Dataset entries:

########################################

Lemma run_seq_rep ts : g_wh_update = true -> forall d A K,
  rep item_part d A K -> balanced A -> room (length ts) A -> Forall (fun t => query_ok (x_query t)) ts ->
  exists rcs d' A' K', run_seq ts d = Some (rcs, d') /\ rep item_part d' A' K' /\ balanced A'.
Proof using All.
  intros Hupd. induction ts as [|t ts IH]; intros d A K R HB HR Hq; cbn [run_seq length] in *.
  { by eexists _, _, _, _. }
  apply Forall_cons in Hq as [Hq Hqs]. pose proof (room_fits _ _ HR) as [HfM HfO].
  destruct (txn_outcome g_wh_update TPCC_SMALL MAX item_part Hparts Hitems HM18 HMD (x_granted t) (x_commit t)
    (x_query t) d A K R Hq HfM HfO) as (rc & d' & -> & Hout). cbn [fst snd].
  assert (exists A1 K1, rep item_part d' A1 K1 /\ balanced A1 /\ room (length ts) A1) as (A1 & K1 & R1 & HB1 & HR1).
  { destruct Hout as [(_ & Hu & _)|(_ & K1 & _ & R1)].
    - exists A, K. split_and!; [by eapply rep_unchanged|done|].
      by apply room_less.
    - eexists _, K1. split; [exact R1|]. rewrite Hupd. split; [by apply effect_balanced|by apply effect_room]. }
  destruct (IH _ _ _ R1 HB1 HR1 Hqs) as (rcs & d2 & A2 & K2 & -> & R2 & HB2). by eexists _, _, _, _.
Qed.
End seq.

(** ** The flag of the deliveries *)

Section flag.
Context {tc : TpccConfig} {dd : Doubles}.
Context (g_wh_update TPCC_SMALL : bool) (MAX : nat) (item_part : Z).

Lemma finish_delivering {B} commit (m : M B) d rc d' : finish commit m d = Some (rc, d') -> delivering d' = delivering d.
Proof using Type. unfold finish. intros H. by repeat case_match; simplify_eq/=. Qed.

Lemma delivery_skipped granted commit q d :
  delivering d (w_id q) = true ->
  run_delivery TPCC_SMALL MAX granted commit q d = Some (if commit then RCOK else Abort, d).
Proof using Type. intros H. unfold run_delivery. rewrite H. destruct d. by destruct commit. Qed.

########################################

▶ HOW TO COMPLETE THIS TASK: Your reply must repeat the records above exactly and in full.

▶ ANSWER FOR THIS EXERCISE:
Lemma run_seq_rep ts : g_wh_update = true -> forall d A K,
  rep item_part d A K -> balanced A -> room (length ts) A -> Forall (fun t => query_ok (x_query t)) ts ->
  exists rcs d' A' K', run_seq ts d = Some (rcs, d') /\ rep item_part d' A' K' /\ balanced A'.
Proof using All.
  intros Hupd. induction ts as [|t ts IH]; intros d A K R HB HR Hq; cbn [run_seq length] in *.
  { by eexists _, _, _, _. }
  apply Forall_cons in Hq as [Hq Hqs]. pose proof (room_fits _ _ HR) as [HfM HfO].
  destruct (txn_outcome g_wh_update TPCC_SMALL MAX item_part Hparts Hitems HM18 HMD (x_granted t) (x_commit t)
    (x_query t) d A K R Hq HfM HfO) as (rc & d' & -> & Hout). cbn [fst snd].
  assert (exists A1 K1, rep item_part d' A1 K1 /\ balanced A1 /\ room (length ts) A1) as (A1 & K1 & R1 & HB1 & HR1).
  { destruct Hout as [(_ & Hu & _)|(_ & K1 & _ & R1)].
    - exists A, K. split_and!; [by eapply rep_unchanged|done|].
      by apply room_less.
    - eexists _, K1. split; [exact R1|]. rewrite Hupd. split; [by apply effect_balanced|by apply effect_room]. }
  destruct (IH _ _ _ R1 HB1 HR1 Hqs) as (rcs & d2 & A2 & K2 & -> & R2 & HB2). by eexists _, _, _, _.
Qed.
End seq.

(** ** The flag of the deliveries *)

Section flag.
Context {tc : TpccConfig} {dd : Doubles}.
Context (g_wh_update TPCC_SMALL : bool) (MAX : nat) (item_part : Z).

Lemma finish_delivering {B} commit (m : M B) d rc d' : finish commit m d = Some (rc, d') -> delivering d' = delivering d.
Proof using Type. unfold finish. intros H. by repeat case_match; simplify_eq/=. Qed.

Lemma delivery_skipped granted commit q d :
  delivering d (w_id q) = true ->
  run_delivery TPCC_SMALL MAX granted commit q d = Some (if commit then RCOK else Abort, d).
Proof using Type. intros H. unfold run_delivery. rewrite H. destruct d. by destruct commit. Qed.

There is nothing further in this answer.